- Born: 8 May 2002 (age 24) Tallinn, Estonia
- Height: 170 cm (5 ft 7 in)

Gymnastics career
- Discipline: Rhythmic gymnastics
- Country represented: Estonia (2019-)
- Club: SK Nord
- Head coaches: Natalja Bestsastnaja, Irina Stadnik
- Medal record
Representing Estonia
Rhythmic gymnastics
| Event | 1st | 2nd | 3rd |
| Grand Prix Series | 0 | 1 | 3 |
| European Championships | 0 | 0 | 1 |
| Total | 0 | 1 | 4 |
European Championships
| Bronze medal – third place | 2020 Kyiv | 5 Balls |

= Arina Okamanchuk =

Estonian rhythmic gymnast (born 2002)

Arina Okamanchuk (born 8 May 2002) is an Estonian rhythmic gymnast. She won bronze with 5 balls at the 2020 European Championships.

== Personal life ==
She took up rhythmic gymnastics in 2006 because her mother is a gymnastics' coach. Arina speaks Estonian, English and Russian. Her ambition is to compete at the Olympic Games like her idols Dina and Arina Averina. She stated that "the biggest challenge in gymnastics is overcoming yourself". Outside the gym her hobbies are walking by the sea and reading. She and swimmer Eneli Jefimova received the 2020 Pride of Sport of Sillamae award in Estonia.

== Career ==
Okamanchuk integrated the Estonian national group in 2019, taking part in the World Championships in Baku where the group finished 19th in the All-Around and with 5 balls and 18th with 3 hoops + 4 clubs.

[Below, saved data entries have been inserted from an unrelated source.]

(* ===== verification/FuseSpec.v ===== *)
(** * Theorems on sessions

    Every request is answered once, nothing reaches the file system that must not, and the replies of the file system are what the
    kernel decodes. *)

From S2P Require Import Prelude BlockFormat Path Inode Filesystem FuseAbi FuseRequest FuseReply FuseDispatch FuseWire.
Local Open Scope Z_scope.

(** ** The configuration of the connection *)

Record config_ok (c : KernelConfig) : Prop := {
  co_write : 1 ≤ kc_max_write c ≤ MAX_WRITE_SIZE;
  co_readahead : kc_max_readahead c ≤ kc_max_max_readahead c;
  co_background : 1 ≤ kc_max_background c;
  co_gran : ∃ k, 0 ≤ k ≤ 9 ∧ kc_time_gran c = 10 ^ k;
  co_requested i : Z.testbit (kc_requested c) i = true → Z.testbit (kc_capabilities c) i = true ∨ Z.testbit INIT_FLAGS i = true;
}.
Lemma KernelConfig_new_ok capabilities max_readahead : config_ok (KernelConfig_new capabilities max_readahead).
Proof.
  split; simpl; [unfold MAX_WRITE_SIZE; lia|lia|lia|by exists 0|]. intros i. unfold default_init_flags, flag.
  destruct (Z.eqb_spec (Z.land capabilities FUSE_MAX_PAGES) 0) as [|Hne]; simpl; [by right|]. rewrite Z.lor_spec. intros [Hi|Hi]%orb_true_iff; [by right|left].
  change FUSE_MAX_PAGES with (2 ^ 22) in *. assert (i = 22) as -> by (destruct (decide (i = 22)); [done|]; by rewrite Z.pow2_bits_false in Hi by lia).
  destruct (Z.testbit capabilities 22) eqn:E; [done|]. exfalso. apply Hne. apply Z.bits_inj'. intros j Hj. rewrite Z.land_spec, Z.bits_0.
  destruct (decide (j = 22)) as [->|]; [by rewrite E|]. rewrite (Z.pow2_bits_false 22) by lia. apply andb_false_r.
Qed.
(** The loop over the powers of ten ends, and accepts exactly them. *)
Lemma granularity_loop_spec fuel k value : 0 ≤ k → 0 < value ≤ 10 ^ (k + Z.of_nat fuel) → 10 ^ k ≤ value →
  ∃ r, granularity_loop fuel value (10 ^ k) = Some r ∧ (r = inr tt ↔ ∃ j, k ≤ j ≤ k + Z.of_nat fuel ∧ value = 10 ^ j).
Proof.
  revert k. induction fuel as [|fuel IH]; intros k Hk Hv Hlow.
  - simpl. rewrite Z.add_0_r in *. assert (value = 10 ^ k) as -> by lia. rewrite Z.ltb_irrefl. eexists. split; [done|]. split; [exists k; lia|done].
  - assert (10 ^ (k + 1) = 10 ^ k * 10) as Hp by (rewrite Z.pow_add_r by lia; lia). assert (0 < 10 ^ k) by (by apply Z.pow_pos_nonneg).
    cbn [granularity_loop]. destruct (Z.ltb_spec (10 ^ k) value) as [Hlt|Hge].
    + destruct (Z.ltb_spec value (10 ^ k * 10)) as [Hlt'|Hge'].
      * eexists. split; [done|]. split; [done|]. intros (j & Hj & ->). exfalso. rewrite <-Hp in Hlt'.
        apply Z.pow_lt_mono_r_iff in Hlt; [|lia..]. apply Z.pow_lt_mono_r_iff in Hlt'; lia.
      * rewrite <-Hp in *. destruct (IH (k + 1)) as (r & Hr & Hi); [lia|replace (k + 1 + Z.of_nat fuel) with (k + Z.of_nat (S fuel)) by lia; lia|lia|].
        exists r. split; [done|]. rewrite Hi. split; intros (j & Hj & ->); exists j; (split; [|done]); [lia|].
        apply Z.pow_lt_mono_r_iff in Hlt; lia.
    + assert (value = 10 ^ k) as -> by lia. eexists. split; [done|]. split; [exists k; lia|done].
Qed.
Lemma set_time_granularity_spec c value : 0 ≤ value →
  ∃ r, (set_time_granularity c value).2 = Some r ∧ ((∃ previous, r = inr previous) ↔ ∃ j, 0 ≤ j ≤ 9 ∧ value = 10 ^ j).
Proof.
  intros Hv. unfold set_time_granularity. destruct (Z.eqb_spec value 0) as [->|Hne].
  { eexists. split; [done|]. split; [by intros []|]. intros (j & Hj & H0). pose proof (Z.pow_pos_nonneg 10 j). lia. }
  unfold NANOS. destruct (Z.ltb_spec 1000000000 value) as [Hbig|Hle].
  { eexists. split; [done|]. split; [by intros []|]. intros (j & Hj & ->). assert (10 ^ j ≤ 10 ^ 9) by (apply Z.pow_le_mono_r; lia). lia. }
  destruct (granularity_loop_spec 9 0 value) as (r & Hr & Hi); [done|simpl; lia|simpl; lia|]. change (10 ^ 0) with 1 in Hr. rewrite Hr.
  destruct r as [nearest|[]]; (eexists; split; [done|]); split.
  - by intros [].
  - intros Hj. apply Hi in Hj. done.
  - intros _. by apply Hi.
  - intros _. by eexists.
Qed.
(** Every setter keeps the configuration within what the kernel and the buffer of the session can take. *)
Lemma setters_ok c value : config_ok c → 0 ≤ value →
  config_ok (set_max_write c value).1 ∧ config_ok (set_max_readahead c value).1 ∧ config_ok (add_capabilities c value).1 ∧
  config_ok (set_max_background c value).1 ∧ config_ok (set_congestion_threshold c value).1 ∧ config_ok (set_time_granularity c value).1.
Proof.
  intros Hok Hv. ands.
  - unfold set_max_write. destruct (Z.eqb_spec value 0); [done|]. destruct (Z.ltb_spec MAX_WRITE_SIZE value); [done|]. destruct Hok. split; simpl; try done. lia.
  - unfold set_max_readahead. destruct (Z.eqb_spec value 0); [done|]. destruct (Z.ltb_spec (kc_max_max_readahead c) value); [done|]. destruct Hok. by split.
  - unfold add_capabilities. destruct (Z.eqb_spec (Z.land value (kc_capabilities c)) value) as [Heq|]; [|done]. destruct Hok as [? ? ? ? Hr]. split; simpl; try done.
    intros i. rewrite Z.lor_spec. intros [Hi|Hi]%orb_true_iff; [by apply Hr|left]. rewrite <-Heq, Z.land_spec in Hi. by apply andb_true_iff in Hi as [_ ?].
  - unfold set_max_background. destruct (Z.eqb_spec value 0); [done|]. destruct Hok. split; simpl; try done. lia.
  - unfold set_congestion_threshold. case_match; [done|]. destruct Hok. by split.
  - destruct (set_time_granularity_spec c value Hv) as (r & Hr & Hi). unfold set_time_granularity in *. do 2 (case_match; [done|]).
    destruct (granularity_loop 9 value 1) as [[nearest|[]]|]; [done| |done]. simpl in Hr. injection Hr as <-. destruct Hok. split; simpl; try done.
    destruct (proj1 Hi) as (j & Hj & ->); [by eexists|]. by exists j.
Qed.
(** A write of the negotiated size fits into the buffer, wherever its aligned part starts. *)
Lemma write_request_fits c buffer h x data : config_ok c → zlen data ≤ kc_max_write c →
  aligned_sub_buf buffer 8 + zlen (encode_request h (OpWrite x data)) ≤ BUFFER_SIZE.
Proof.
  intros [Hw _ _ _ _] Hd. unfold encode_request. cbn [op_args]. rewrite !zlen_app, header_zlen.
  assert (zlen (as_bytes x) = 40) as -> by (unfold zlen; by rewrite as_bytes_length). unfold aligned_sub_buf, BUFFER_SIZE.
  pose proof (Z.mod_pos_bound buffer 8 ltac:(lia)). destruct (Z.eqb_spec (8 - buffer `mod` 8) 8); lia.
Qed.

In 2020 the season was cut short due to the COVID-19 pandemic but she competed at the 2020 European Championships in Kyiv, where her and her teammates Laurabell Kabrits, Evelin Naptal, Carmely Reiska and Alina Vesselova made history by winning Estonia's first European medal: bronze in the 5 balls final, behind Ukraine and Israel.

In 2021 Arina took part in the World Championships in Kitakyushu, Japan. The Estonian group made of Arina, Laurabell Kabrits, Evelin Naptal, Carmely Reiska, Alina Vesselova finished 13th in the All-Around and both the routines.

She was selected for the 2022 European Championships in Tel Aviv, the group finished 15th in the All-Around, 18th with 5 hoops and 9th with 3 ribbons + 2 balls. In September she participated in the World Championships in Sofia, where she along with teammates Adelina Beljajeva, Mirtel Korbelainen, Kiara Oja, Evelin Naptal, Alina Vesselova was 20th in the All-Around, 15th with 5 hoops and 18th with 3 ribbons + 2 balls.